"I am against Segwit2x hardfork in November for 3 reasons: lack of urgent need, lack of replay protection, lack of consensus." | Charlie Lee on Twitter

If I am off I don't think its that far. I am not so far off that you cant bother to write a few lines to prove out a single contradiction but you write paragraphs about just the fact its ignorant.

I will present you supporting evidence of what I said right from Satoshi's paper. You tell me where this contradicts my interpretation or what other info I am missing that somehow fundamentally changes what I said - I dont want to be blinded by my own "superiority" but without someone straight up pointing it out - i will be so I need you to help with that - here we go:

Decision Making is described in section 4: "Proof-of-work is essentially one-CPU-one-vote. The majority decision is represented by the longest chain, which has the greatest proof-of-work effort invested in it. If a majority of CPU power is controlled by honest nodes, the honest chain will grow the fastest and outpace any competing chains."

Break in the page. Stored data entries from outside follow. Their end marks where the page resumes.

(** X13: No blink.  When the random draw is above 0.03 or the rate limit
    applies, [animate_blinking] hands back the pose object it was given;
    only the two oracles have moved. *)
Theorem animate_blinking_holds (w : World) (a : Animator) (pose : loc) :
  global_animator_instance w = Some a →
  (is_Some (blink_interval a) →
   is_Some (last_emotion_change_timestamp a) ∧ is_Some (last_blink_timestamp a)) →
  ¬ (rng w 0%nat <= 0.03) ∨ blink_blocked a (current_emotion w) (clock w 0%nat) →
  animate_blinking pose w
  = Return pose (set_clock (λ n, clock w (S n)) (set_rng (λ n, rng w (S n)) w)).
Proof.
  intros Ha Hts Hblocked. unfold animate_blinking.
  erewrite bind_Return by reflexivity. cbv beta zeta.
  erewrite bind_Return by reflexivity. cbv beta.
  erewrite bind_Return by (unfold self; simpl; rewrite Ha; reflexivity). cbv beta.
  set (w0 := set_clock _ _).
  by rewrite (proj2 (should_blink_decided w0 a _ _ _ _ Hts) Hblocked).
Qed.

(** X14: A blink.  When the random draw is at most 0.03 and the rate limit
    does not apply, [animate_blinking] returns a new list with both wink
    channels at 1 and every other channel as in the pose, which is not
    written to; the time of the blink is kept, and the next blink
    interval is between 2 and 5 seconds. *)
Theorem animate_blinking_blinks (w : World) (a : Animator) (pose : loc) (v : list R)
    (left_idx right_idx : nat) :
  global_animator_instance w = Some a →
  heap w !! pose = Some v →
  posedict_key_to_index !! "eye_wink_left_index" = Some left_idx →
  posedict_key_to_index !! "eye_wink_right_index" = Some right_idx →
  (left_idx < length v)%nat → (right_idx < length v)%nat →
  (is_Some (blink_interval a) →
   is_Some (last_emotion_change_timestamp a) ∧ is_Some (last_blink_timestamp a)) →
  rng w 0%nat <= 0.03 →
  ¬ blink_blocked a (current_emotion w) (clock w 0%nat) →
  0 <= rng w 1%nat < 1 →
  ∃ w',
    let interval := 2 + (5 - 2) * rng w 1%nat in
    let new_pose := <[right_idx := 1]> (<[left_idx := 1]> v) in
    animate_blinking pose w = Return (length (heap w)) w' ∧
    heap w' = heap w ++ [new_pose] ∧
    new_pose !! left_idx = Some 1 ∧ new_pose !! right_idx = Some 1 ∧
    (∀ i, i ≠ left_idx → i ≠ right_idx → new_pose !! i = v !! i) ∧
    global_animator_instance w'
    = Some (set_blink_interval (Some interval)
              (set_last_blink_timestamp (Some (clock w 0%nat)) a)) ∧
    2 <= interval <= 5.
Proof.
  intros Ha Hpose Hleft Hright Hl Hr Hts Hdraw Hfree Hrng.
  eexists. cbv zeta.
  split; [| split; [| split; [| split; [| split; [| split]]]]].
  - unfold animate_blinking.
    erewrite bind_Return by reflexivity. cbv beta zeta.
    erewrite bind_Return by reflexivity. cbv beta.
    erewrite bind_Return by (unfold self; simpl; rewrite Ha; reflexivity). cbv beta.
    set (w0 := set_clock _ _).
    rewrite (proj1 (should_blink_decided w0 a _ _ _ _ Hts) Hdraw Hfree).
    erewrite bind_Return by (apply list_copy_Return; simpl; eassumption). cbv beta.
    erewrite bind_Return.
    2: { simpl for_in.
         erewrite bind_Return.
         2: { erewrite bind_Return by (apply dict_get_Return; eassumption). cbv beta.
              apply setitem_Return with (v := v); [simpl; apply lookup_heap_new | done]. }
         cbv beta.
         erewrite bind_Return.
         2: { erewrite bind_Return by (apply dict_get_Return; eassumption). cbv beta.
              apply setitem_Return with (v := <[left_idx := 1]> v).
              - simpl. rewrite insert_heap_new. apply lookup_heap_new.
              - by rewrite length_insert. }
         reflexivity. }
    cbv beta.
    erewrite bind_Return by (unfold setattr; simpl; rewrite Ha; reflexivity). cbv beta.
    erewrite bind_Return by reflexivity. cbv beta.
    erewrite bind_Return by (unfold setattr; simpl; reflexivity). cbv beta.
    reflexivity.
  - simpl. by rewrite !insert_heap_new.
  - destruct (decide (left_idx = right_idx)) as [-> | Hne].
    + apply list_lookup_insert_eq. by rewrite length_insert.
    + rewrite list_lookup_insert_ne by done. by apply list_lookup_insert_eq.
  - apply list_lookup_insert_eq. by rewrite length_insert.
  - intros i Hi1 Hi2. by rewrite !list_lookup_insert_ne by done.
  - reflexivity.
  - lra.
Qed.
(** * sam_sexing: sex estimation from samtools idxstats read counts

    A shallow embedding of [main] of [sam_sexing.py] (the per-file scan of
    the idxstats lines, the classification of every sample, the table that is
    written at the end) and the properties of the specification checked
    against it.

    Python values are modelled as the script has them:
    - [int] is [Z]; [float] is the kernel's binary64 [float] ([PrimFloat]);
    - [None] is [None] of an [option];
    - a local variable of [main] that has not been assigned yet is [Unbound];
      reading it raises [UnboundLocalError];
    - an exception that leaves [main] is a [Raise] result: nothing is written
      to [sexing.txt] in that case, since the table is written after the loop.

    Argument parsing, the console messages and the optional plots are outside
    the model. *)

From Stdlib Require Import ZArith List String Ascii Bool Lia Floats.
Import ListNotations.

Local Open Scope Z_scope.
Local Open Scope string_scope.
Local Open Scope list_scope.

(** ** Exceptions and results *)

Inductive exn : Type :=
| IndexError          (* [line.split('\t')[i]] with too few fields *)
| ValueError          (* [int(s)] on a string that is not an integer *)
| OverflowError       (* [float(n)] on an integer too large for a float *)
| ZeroDivisionError   (* float division by zero *)
| UnboundLocalError   (* a local variable read before any assignment *)
| ConfigurationError. (* [Exception("You must specify --lower_threshold and
                          --upper_threshold when using --two_thresholds
                          option")] *)

Inductive result (A : Type) : Type :=
| Ok (a : A)
| Raise (e : exn).

Arguments Ok {A} a.
Arguments Raise {A} e.

Definition bind {A B : Type} (r : result A) (k : A -> result B) : result B :=
  match r with
  | Ok a => k a
  | Raise e => Raise e
  end.

Notation "x <- r ;; k" := (bind r (fun x => k))
  (at level 61, r at next level, right associativity).
Notation "' p <- r ;; k" := (bind r (fun x => let 'p := x in k))
  (at level 61, p pattern, r at next level, right associativity).

(** A local variable of [main]: not assigned yet, or holding a value. *)
Inductive local (A : Type) : Type :=
| Unbound
| Bound (v : A).

Arguments Unbound {A}.
Arguments Bound {A} v.

Definition read {A : Type} (x : local A) : result A :=
  match x with
  | Unbound => Raise UnboundLocalError
  | Bound v => Ok v
  end.

(** ** The Python primitives the script calls *)

Module Py.

(** [sub in s] on strings. *)
Fixpoint contains (sub s : string) : bool :=
  prefix sub s
  || match s with
     | EmptyString => false
     | String _ s' => contains sub s'
     end.

Definition tab : ascii := ascii_of_nat 9.
Definition newline : ascii := ascii_of_nat 10.

(** [s.split('\t')]: the fields between tabs; never empty. *)
Fixpoint split_tab (s : string) : list string :=
  match s with
  | EmptyString => [EmptyString]
  | String c s' =>
      if Ascii.eqb c tab then EmptyString :: split_tab s'
      else match split_tab s' with
           | f :: fs => String c f :: fs
           | [] => [String c EmptyString]
           end
  end.

(** [xs[i]] on a list, for an index [i >= 0]. *)
Definition index {A : Type} (xs : list A) (i : nat) : result A :=
  match nth_error xs i with
  | Some x => Ok x
  | None => Raise IndexError
  end.

(** The white space that [int] strips on both sides of an ASCII string:
    tab, line feed, vertical tab, form feed, carriage return and space. *)
Definition is_space (c : ascii) : bool :=
  let n := nat_of_ascii c in
  ((9 <=? n)%nat && (n <=? 13)%nat) || (n =? 32)%nat.

Definition digit_of (c : ascii) : option Z :=
  let n := nat_of_ascii c in
  if ((48 <=? n)%nat && (n <=? 57)%nat) then Some (Z.of_nat (n - 48))
  else None.

Fixpoint lstrip (cs : list ascii) : list ascii :=
  match cs with
  | c :: cs' => if is_space c then lstrip cs' else cs
  | [] => []
  end.

Definition strip (cs : list ascii) : list ascii :=
  rev (lstrip (rev (lstrip cs))).
Lemma main_loop_consumed script st :
  main_loop fs (consumed script) st = main_loop fs script st.
Proof.
  revert st. induction script as [|i rest IH]; intros st; [done|].
  destruct (menu_run st) as (st1 & Hm & H1).
  destruct i as [|choice word]; simpl consumed; simpl main_loop;
    rewrite !(bind_run _ _ _ _ _ Hm).
  - unfold mbind, M_bind. simpl. apply IH.
  - destruct (choice =? 3) eqn:E3.
    + apply Z.eqb_eq in E3. subst choice. simpl main_loop.
      by rewrite (bind_run _ _ _ _ _ Hm).
    + simpl main_loop. rewrite (bind_run _ _ _ _ _ Hm), E3.
      destruct (choice =? 1); [|destruct (choice =? 2)].
      * unfold mbind, M_bind. simpl.
        destruct (test fs word _); [apply IH|done].
      * unfold mbind, M_bind. simpl.
        destruct (contains word _); [apply IH|done].
      * unfold mbind, M_bind. simpl. apply IH.
Qed.

(** X13. The menu loop only reads the filter: whatever is typed, no
    turn throws, and after any number of turns the object is the one the
    constructor built from "malicious.csv". *)
Theorem main_read_only script :
  ∃ st r st', new fs "malicious.csv" [] [] = Ok () st
              ∧ main fs script = Ok r st'
              ∧ this st' = this st.
Proof.
  destruct (new_total fs "malicious.csv" [] []) as (st & Hnew & _).
  destruct (main_loop_run script st) as (st' & Hrun & Hthis).
  exists st, (if existsb is_exit script then Some 0 else None), st'.
  split; [done|]. split; [|done]. unfold main. by rewrite Hnew.
Qed.

Lemma menu_text_run st :
  menu st = Ok () {| this := this st; cout := cout st ++ menu_text; cerr := cerr st |}.
Proof.
  destruct st as [bf out err]. unfold menu, menu_text, mbind, M_bind, write_cout.
  simpl. by rewrite <- !app_assoc.
Qed.

Lemma main_loop_no_number rest st :
  main_loop fs (NoNumber :: rest) st =
  main_loop fs rest
    {| this := this st;
       cout := cout st ++ menu_text
               ++ [Str ("Invalid input. Please enter a number between 1 and 3." ++ nl)];
       cerr := cerr st |}.
Proof.
  simpl main_loop. rewrite (bind_run _ _ _ _ _ (menu_text_run st)).
  unfold mbind, M_bind, write_cout. simpl. by rewrite <- app_assoc.
Qed.

Lemma main_loop_other_number choice word rest st :
  choice ≠ 1 → choice ≠ 2 → choice ≠ 3 →
  main_loop fs (Choice choice word :: rest) st =
  main_loop fs rest
    {| this := this st;
       cout := cout st ++ menu_text
               ++ [Str ("Invalid choice. Please enter a number between 1 and 3." ++ nl)];
       cerr := cerr st |}.
Proof.
  intros H1 H2 H3. simpl main_loop. rewrite (bind_run _ _ _ _ _ (menu_text_run st)).
  apply Z.eqb_neq in H1, H2, H3. rewrite H1, H2, H3.
  unfold mbind, M_bind, write_cout. simpl. by rewrite <- app_assoc.
Qed.

Lemma main_loop_three word rest st :
  main_loop fs (Choice 3 word :: rest) st =
  Ok (Some 0) {| this := this st; cout := cout st ++ menu_text; cerr := cerr st |}.
Proof.
  simpl main_loop. by rewrite (bind_run _ _ _ _ _ (menu_text_run st)).
Qed.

Here is an interesting use of the word "honest" - which in English is the opposite of "deceiving" but in many languages and in some ways English also - it means "sincere" as in its performing duties in the best interest of the blockchain. Admittedly , without knowing Satoshi's language of origin, this can be a blurred interpretation. Lets just assume it means nodes/chains which have the aim to achieve and perpetuate the blockchain to be the longest/useful/valuable

Originally in the paper nodes were both miners and validators (or just the word node was used generically as a networking term of any element of the network). As you can see in section 5, the word node is used interchangeably for network nodes which find blocks and perform proof-of-work and nodes which accept the blocks by validating the transactions and express acceptance by adding the block to the chain.

Quote: "1)New transactions are broadcast to all nodes. 2)Each node collects new transactions into a block.
3)Each node works on finding a difficult proof-of-work for its block. 4)When a node finds a proof-of-work, it broadcasts the block to all nodes. 5)Nodes accept the block only if all transactions in it are valid and not already spent. 6)Nodes express their acceptance of the block by working on creating the next block in the chain, using the hash of the accepted block as the previous hash."

Finally - incentive is described: Quotes: "By convention, the first transaction in a block is a special transaction that starts a new coin owned by the creator of the block."

And

"The incentive may help encourage nodes to stay honest. If a greedy attacker is able to assemble more CPU power than all the honest nodes, he would have to choose between using it to defraud people by stealing back his payments, or using it to generate new coins. He ought to find it more profitable to play by the rules, such rules that favour him with more new coins than everyone else combined, than to undermine the system and the validity of his own wealth"

This seems by design, the reward of the miner is the first transaction of the block - regardless of how big it is. The output of blocks over time is fixed, so whether there is small or large blocks, the reward for the miner is the same.

Likewise, in the long run the largerst reward for miners is to have the blockchain succeed and be the most useful, since then their reward will be more valuable - more users = more value.

As more users add more value in the system through acceptance and use of it, each of the rewarded bitcoins grows in value.

Given how much bitcoin has grown - doubling every few months, why the hell would any miner try to fuck over the system to make some small short term gains and screw everyone over by making bitcoin less usable. It makes no sense - especially since they get bitcoins - but if people don't use it the price drops and all their effort is lost anyway. Its a suicidal perspective.

Now consider - what motives are there to stubbornly refuse to let bitcoin be more efficient on the core blockchain and push people toward a 2nd layer - which has completely different rules and implications on users and the cryptocurrency economy? Who gains then? It seems to me, it creates yet another system for centralized payment processing where big money players can squeeze out some percentage fees for the service of performing 3rd party transaction processing - many people simply feel the whole point of bitcoin was to eliminate the need for 3rd parties.